Saved data entries:
BEGIN
(** [removeSubquest(id)] takes every occurrence of [id] out and keeps the
    other identifiers in their order; it undoes an [addSubquest(id)] on a
    quest that did not list [id], and doing it twice changes nothing more.
    [addSubquest] itself does not look for duplicates. *)
Theorem subquest_add_remove (this : Quest.t) (id : option string) :
  (id ∉ Quest.subquests (Quest.removeSubquest id this)) /\
  (forall x : option string, x <> id ->
     x ∈ Quest.subquests (Quest.removeSubquest id this)
     <-> x ∈ Quest.subquests this) /\
  Quest.removeSubquest id (Quest.addSubquest id this)
    = Quest.removeSubquest id this /\
  (id ∉ Quest.subquests this ->
   Quest.removeSubquest id (Quest.addSubquest id this) = this) /\
  Quest.removeSubquest id (Quest.removeSubquest id this)
    = Quest.removeSubquest id this /\
  Quest.subquests (Quest.addSubquest id (Quest.addSubquest id this))
    = Quest.subquests this ++ [id; id].
Proof.
  assert (Hadd : filter (fun x => x <> id) (Quest.subquests this ++ [id])
                 = filter (fun x => x <> id) (Quest.subquests this)).
  { rewrite filter_app, filter_cons_False by (intros H; now apply H).
    now rewrite filter_nil, app_nil_r. }
  split; [apply removeSubquest_gone |].
  split; [| split; [| split; [| split]]].
  - intros x Hx. cbn. rewrite list_elem_of_filter. tauto.
  - unfold Quest.removeSubquest, Quest.addSubquest.
    cbn [Quest.subquests Quest.set_subquests]. rewrite Hadd.
    now destruct this.
  - intros Hnot. unfold Quest.removeSubquest, Quest.addSubquest.
    cbn [Quest.subquests Quest.set_subquests].
    rewrite Hadd, filter_ne_absent by exact Hnot. now destruct this.
  - unfold Quest.removeSubquest at 1 3.
    rewrite filter_ne_absent by apply removeSubquest_gone.
    now destruct this.
  - cbn. now rewrite <- app_assoc.
Qed.

Lemma subquest_add_remove_witness :
  let this := Quest.mk (Some "q1") (VStr "Quest") VNull (VStr "active")
                (VStr "") (VStr "") (VStr "actor") (VStr "actor")
                (VStr "center") (VStr "") (VStr "center") None
                [Some "a"; Some "b"] [] [] None in
  Quest.removeSubquest (Some "c") (Quest.addSubquest (Some "c") this)
  = this.
Proof.
  intros this.
  destruct (subquest_add_remove this (Some "c")) as (_ & _ & _ & H & _).
  apply H. unfold this. cbn. rewrite !elem_of_cons, elem_of_nil.
  intros [H1 | [H1 | []]]; discriminate H1.
Defined.

(** [addReward] never throws on an argument other than [null]: it appends
    the one reward the constructor builds when the record's [type] is
    truthy, and returns the quest unchanged when it is not.  The reward is
    kept exactly when the standalone class would call it valid. *)
Theorem addReward_outcome (this : Quest.t) (data : Value) :
  data <> VNull ->
  exists (ty : Value) (r : Reward.t) (e : RewardEntity.t),
    get (default_arg data) "type" = Ok ty /\
    Reward.new data = Ok r /\ RewardEntity.new data = Ok e /\
    (truthy ty = false ->
     Quest.addReward this data = Ok this /\
     RewardEntity.isValid e = false) /\
    (truthy ty = true ->
     Quest.addReward this data
       = Ok (Quest.set_rewards (Quest.rewards this ++ [Some r]) this) /\
     Reward.type r = ty /\ RewardEntity.isValid e = true).
Proof.
  intros Hn.
  destruct (Reward_new_total data Hn)
    as (ty & d & h & Ht & Hd & Hh & He & Hr).
  exists ty. eexists. eexists.
  split; [exact Ht |]. split; [exact Hr |]. split; [exact He |].
  assert (Hdef : Reward.new (default_arg data) = Reward.new data)
    by now destruct data.
  unfold Quest.addReward. rewrite Hdef, Hr. cbn.
  unfold js_or. split; intros Hty; rewrite Hty.
  - split; reflexivity.
  - destruct ty; try discriminate Hty; repeat split.
Qed.

Lemma addReward_outcome_witness :
  let this := Quest.mk (Some "q1") (VStr "Quest") VNull (VStr "active")
                (VStr "") (VStr "") (VStr "actor") (VStr "actor")
                (VStr "center") (VStr "") (VStr "center") None []
                [] [] None in
  exists r : Reward.t,
    Quest.addReward this (VObj [("type", VStr "item")])
    = Ok (Quest.set_rewards [Some r] this).
Proof.
  intros this.
  destruct (addReward_outcome this (VObj [("type", VStr "item")]))
    as (ty & r & e & Ht & _ & _ & _ & Hyes); [discriminate |].
  exists r. inversion Ht; subst ty. now destruct Hyes as (H & _).
Defined.

(** What [addTask] does with the name the constructor stored: [null] (no
    name, or a falsy one) makes it throw; a string or a non-empty array is
    pushed; a number, [true] or an empty array makes the call return
    quietly without pushing anything. *)
Theorem addTask_outcome (this : Quest.t) (data : Value) (x : Task.t) :
  Task.new data = Ok x ->
  let pushed := Ok (Quest.set_tasks (Quest.tasks this ++ [Some x]) this) in
  (Task.name x = VNull -> Quest.addTask this data = Throw TypeError) /\
  (forall s, Task.name x = VStr s -> Quest.addTask this data = pushed) /\
  (forall n, Task.name x = VNum n -> Quest.addTask this data = Ok this) /\
  (forall b, Task.name x = VBool b -> Quest.addTask this data = Ok this) /\
  (forall items, Task.name x = VArr items ->
     Quest.addTask this data
     = if decide (items = []) then Ok this else pushed) /\
  Task.name x <> VUndefined /\ Task.name x <> VStr "".
Proof.
  intros Hx pushed.
  assert (Hn : data <> VNull) by (intros ->; discriminate Hx).
  assert (Hdef : Task.new (default_arg data) = Task.new data)
    by now destruct data.
  destruct (Task_new_total data Hn) as (n & c & f & h & _ & _ & _ & _ & Hnew).
  assert (Hname : Task.name x = js_or n VNull).
  { rewrite Hnew in Hx. now inversion Hx. }
  assert (Htr : Task.name x = VNull \/ truthy (Task.name x) = true).
  { rewrite Hname. unfold js_or. destruct (truthy n) eqn:E; auto. }
  unfold Quest.addTask. rewrite Hdef, Hx. cbn [bind].
  split; [intros ->; reflexivity |].
  split.
  { intros s Hs. rewrite Hs in *. destruct Htr as [H | H]; [discriminate |].
    destruct s; [discriminate H | reflexivity]. }
  split; [intros m ->; reflexivity |].
  split; [intros b ->; reflexivity |].
  split.
  { intros items ->. destruct items; reflexivity. }
  split; intros H; rewrite H in Htr; destruct Htr; discriminate.
Qed.

Lemma addTask_outcome_witness :
  let this := Quest.mk (Some "q1") (VStr "Quest") VNull (VStr "active")
                (VStr "") (VStr "") (VStr "actor") (VStr "actor")
                (VStr "center") (VStr "") (VStr "center") None []
                [] [] None in
  Quest.addTask this (VObj [("name", VNum 7)]) = Ok this.
Proof.
  intros this.
  destruct (addTask_outcome this (VObj [("name", VNum 7)])
              (Task.mk (VNum 7) (VBool false) (VBool false) (VBool false)))
    as (_ & _ & H & _); [reflexivity |].
  now apply (H 7).
Defined.
(** C9.  Every entry of a function or constant group is rendered as the
    subsection [subsection_spec]: the heading [## name]; the documentation
    paragraph exactly when the documentation is a non-empty string; the
    two-column table whose single data row holds the backticked name and the
    backticked type, the empty string when the type is absent; and the line
    [Parameters:] followed by one bullet per parameter exactly when the parameter
    list is non-empty.  [toMarkdown] joins these subsections in order. *)
Theorem toMarkdown_subsections (entries : list DocEntry) :
  toMarkdown entries
  = join LF (map (fun entry => join LF (subsection_spec entry)) entries)
  /\ (forall entry,
        subsection_spec entry
        = ("## " ++ name entry ++ LF)
            :: List.app
                 (if nonEmptyString (nullish (documentation entry) "")
                  then [nullish (documentation entry) "" ++ LF] else [])
                 (List.app
                    [ "| Name | Type |";
                      "| ---------- | ---------- |";
                      "| " ++ BT ++ name entry ++ BT ++ " | "
                           ++ BT ++ nullish (type entry) "" ++ BT ++ " |" ++ LF ]
                    (if nonEmpty (nullish (parameters entry) [])
                     then "Parameters:"
                            :: map (fun p => "* " ++ BT ++ name p ++ BT ++ ": "
                                                  ++ nullish (documentation p) "")
                                   (nullish (parameters entry) [])
                     else []))).
Proof.
  split.
  - unfold toMarkdown. rewrite map_map. f_equal.
    apply map_ext. exact rowToMarkdown_subsection.
  - intros entry.
    unfold subsection_spec, paragraph_spec, parameters_spec, table_spec.
    destruct (documentation entry) as [[|c doc]|];
      destruct (parameters entry) as [[|p ps]|]; reflexivity.
Qed.

(** The subsection of [add], with its paragraph and its two bullets, and that
    of [pi], with neither and an empty type. *)
Lemma toMarkdown_subsections_witness :
  Markdown.toMarkdown [Samples.add_entry; Samples.pi_entry]
  = join LF
      [ join LF [ "## add" ++ LF;
                  "Adds." ++ LF;
                  "| Name | Type |";
                  "| ---------- | ---------- |";
                  "| " ++ BT ++ "add" ++ BT ++ " | " ++ BT
                       ++ "(a: number, b: number) => number" ++ BT ++ " |" ++ LF;
                  "Parameters:";
                  "* " ++ BT ++ "a" ++ BT ++ ": first";
                  "* " ++ BT ++ "b" ++ BT ++ ": " ];
        join LF [ "## pi" ++ LF;
                  "| Name | Type |";
                  "| ---------- | ---------- |";
                  "| " ++ BT ++ "pi" ++ BT ++ " | " ++ BT ++ BT ++ " |" ++ LF ] ].
Proof.
  rewrite (proj1 (toMarkdown_subsections [Samples.add_entry; Samples.pi_entry])).
  reflexivity.
Defined.

Lemma toMarkdown_rows (entries : list DocEntry) :
  toMarkdown entries
  = join LF (map (fun entry => join LF (subsection_spec entry)) entries).
Proof.
  unfold toMarkdown. rewrite map_map. f_equal.
  apply map_ext. exact rowToMarkdown_subsection.
Qed.

Lemma classesToMarkdown_section (entry : DocEntry) :
  classesToMarkdown entry = join LF (class_section_spec entry).
Proof.
  unfold classesToMarkdown, class_section_spec. cbv zeta.
  rewrite toMarkdown_rows.
  destruct (documentation entry); destruct (methods entry); reflexivity.
Qed.

(** C1.  The renderer selects three groups of the entries by [doc_type] being
    [function], [class] or [const]; no entry lies in two of them; and the output
    is, in this order, the Functions section exactly when the function group is
    non-empty, the Constants section exactly when the const group is non-empty,
    and one class section per entry of the class group.  A group's section is
    its title line followed by the subsections of its entries; a class section
    is the heading with the class name, the documentation paragraph and the
    subsections of the methods. *)
Theorem documentationToMarkdown_sections (entries : list DocEntry) :
  let functions := filter (doc_type_is "function") entries in
  let classes := filter (doc_type_is "class") entries in
  let consts := filter (doc_type_is "const") entries in
  (forall entry,
      (In entry functions <-> In entry entries /\ doc_type entry = Some "function")
      /\ (In entry classes <-> In entry entries /\ doc_type entry = Some "class")
      /\ (In entry consts <-> In entry entries /\ doc_type entry = Some "const"))
  /\ (forall entry,
         ~ (In entry functions /\ In entry classes)
         /\ ~ (In entry functions /\ In entry consts)
         /\ ~ (In entry classes /\ In entry consts))
  /\ documentationToMarkdown entries
     = join LF (section_spec "# Functions" functions
                  ++ section_spec "# Constants" consts
                  ++ [join LF (map classesToMarkdown classes)])%list
  /\ (section_spec "# Functions" functions = [] <-> functions = [])
  /\ (section_spec "# Constants" consts = [] <-> consts = [])
  /\ List.length (map classesToMarkdown classes) = List.length classes
  /\ documentationToMarkdown entries
     = join LF (group_section_spec "# Functions" functions
                  ++ group_section_spec "# Constants" consts
                  ++ [join LF (map (fun entry => join LF (class_section_spec entry))
                                   classes)])%list
  /\ (group_section_spec "# Functions" functions = [] <-> functions = [])
  /\ (group_section_spec "# Constants" consts = [] <-> consts = [])
  /\ (forall entry, classesToMarkdown entry = join LF (class_section_spec entry))
  /\ (forall entry,
         class_section_spec entry
         = [ "# " ++ name entry ++ LF;
             interpolate (documentation entry) ++ LF;
             join LF (map (fun method => join LF (subsection_spec method))
                          (nullish (methods entry) [])) ++ LF ]).
Proof.
  intros functions classes consts.
  split.
  { intros entry. split; [|split]; apply group_members. }
  split.
  { intros entry. split; [|split]; apply groups_disjoint; discriminate. }
  split.
  { unfold documentationToMarkdown. fold functions classes consts.
    destruct functions; destruct consts; reflexivity. }
  split.
  { destruct functions; split; intros H; (reflexivity || discriminate H). }
  split.
  { destruct consts; split; intros H; (reflexivity || discriminate H). }
  split; [apply length_map|].
  split.
  { unfold documentationToMarkdown. fold functions classes consts.
    rewrite (map_ext _ _ classesToMarkdown_section).
    destruct functions as [|f fs]; destruct consts as [|k ks];
      cbn [nonEmpty group_section_spec push app];
      rewrite ?toMarkdown_rows; reflexivity. }
  split.
  { destruct functions; split; intros H; (reflexivity || discriminate H). }
  split.
  { destruct consts; split; intros H; (reflexivity || discriminate H). }
  split; [exact classesToMarkdown_section|].
  intros entry. unfold class_section_spec.
  destruct (documentation entry); destruct (methods entry); reflexivity.
Qed.

(** Four entries, one per tag and one with none, given out of order: the
    sections come out as Functions, Constants, then the class. *)
Lemma documentationToMarkdown_sections_witness :
  Markdown.documentationToMarkdown
    [Samples.C_entry; Samples.plain_entry; Samples.pi_entry; Samples.add_entry]
  = join LF
      [ "# Functions" ++ LF;
        join LF [ "## add" ++ LF;
                  "Adds." ++ LF;
                  "| Name | Type |";
                  "| ---------- | ---------- |";
                  "| " ++ BT ++ "add" ++ BT ++ " | " ++ BT
                       ++ "(a: number, b: number) => number" ++ BT ++ " |" ++ LF;
                  "Parameters:";
                  "* " ++ BT ++ "a" ++ BT ++ ": first";
                  "* " ++ BT ++ "b" ++ BT ++ ": " ] ++ LF;
        "# Constants" ++ LF;
        join LF [ "## pi" ++ LF;
                  "| Name | Type |";
                  "| ---------- | ---------- |";
                  "| " ++ BT ++ "pi" ++ BT ++ " | " ++ BT ++ BT ++ " |" ++ LF ] ++ LF;
        join LF [ "# C" ++ LF;
                  "A class." ++ LF;
                  join LF [ "## m" ++ LF;
                            "| Name | Type |";
                            "| ---------- | ---------- |";
                            "| " ++ BT ++ "m" ++ BT ++ " | " ++ BT ++ "() => void"
                                 ++ BT ++ " |" ++ LF ] ++ LF ] ].
Proof.
  pose proof (documentationToMarkdown_sections
                [Samples.C_entry; Samples.plain_entry; Samples.pi_entry;
                 Samples.add_entry]) as H.
  cbv zeta in H. destruct H as (_ & _ & _ & _ & _ & _ & H & _).
  rewrite H. reflexivity.
Defined.

(** * Loops and exceptions *)

Lemma bind_Ok {A B : Type} (c : result A) (k : A -> result B) (b : B) :
  bind c k = Ok b -> exists a, c = Ok a /\ k a = Ok b.
Proof. destruct c as [a|e]; simpl; [eauto | discriminate]. Qed.

Lemma forEachM_app {A S : Type} (body : A -> S -> result S) (l1 l2 : list A) (acc : S) :
  forEachM body (l1 ++ l2)%list acc
  = (acc' <- forEachM body l1 acc ;; forEachM body l2 acc').
Proof.
  revert acc. induction l1 as [|a l1 IH]; intros acc; simpl.
  - reflexivity.
  - destruct (body a acc) as [acc'|e]; simpl; [apply IH | reflexivity].
Qed.

Lemma forEachM_ext {A S : Type} (body body' : A -> S -> result S) (l : list A) :
  (forall a, In a l -> forall acc, body a acc = body' a acc) ->
  forall acc, forEachM body l acc = forEachM body' l acc.
Proof.
  induction l as [|a l IH]; intros Hbody acc; simpl.
  - reflexivity.
  - rewrite (Hbody a (or_introl eq_refl)).
    destruct (body' a acc) as [acc'|e]; simpl; [|reflexivity].
    apply IH. intros b Hb. apply Hbody. right. exact Hb.
Qed.

(** A loop that adds the result of each step to its accumulator computes the
    results first and adds them in order. *)
Lemma forEachM_collect {A R S : Type} (f : A -> result R) (g : S -> R -> S)
    (l : list A) (acc : S) :
  forEachM (fun a acc => r <- f a ;; Ok (g acc r)) l acc
  = (rs <- mapM f l ;; Ok (fold_left g rs acc)).
Proof.
  revert acc. induction l as [|a l IH]; intros acc; simpl.
  - reflexivity.
  - destruct (f a) as [r|e]; simpl; [|reflexivity].
    rewrite IH. destruct (mapM f l) as [rs|e]; reflexivity.
Qed.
END
- EXERCISE AIM -
Among the records, find all lines that include the string "forall" and return them.

- SOLUTION BELOW -
  (forall x : option string, x <> id ->
  (forall s, Task.name x = VStr s -> Quest.addTask this data = pushed) /\
  (forall n, Task.name x = VNum n -> Quest.addTask this data = Ok this) /\
  (forall b, Task.name x = VBool b -> Quest.addTask this data = Ok this) /\
  (forall items, Task.name x = VArr items ->
  /\ (forall entry,
  (forall entry,
  /\ (forall entry,
  /\ (forall entry, classesToMarkdown entry = join LF (class_section_spec entry))
  /\ (forall entry,
  (forall a, In a l -> forall acc, body a acc = body' a acc) ->
  forall acc, forEachM body l acc = forEachM body' l acc.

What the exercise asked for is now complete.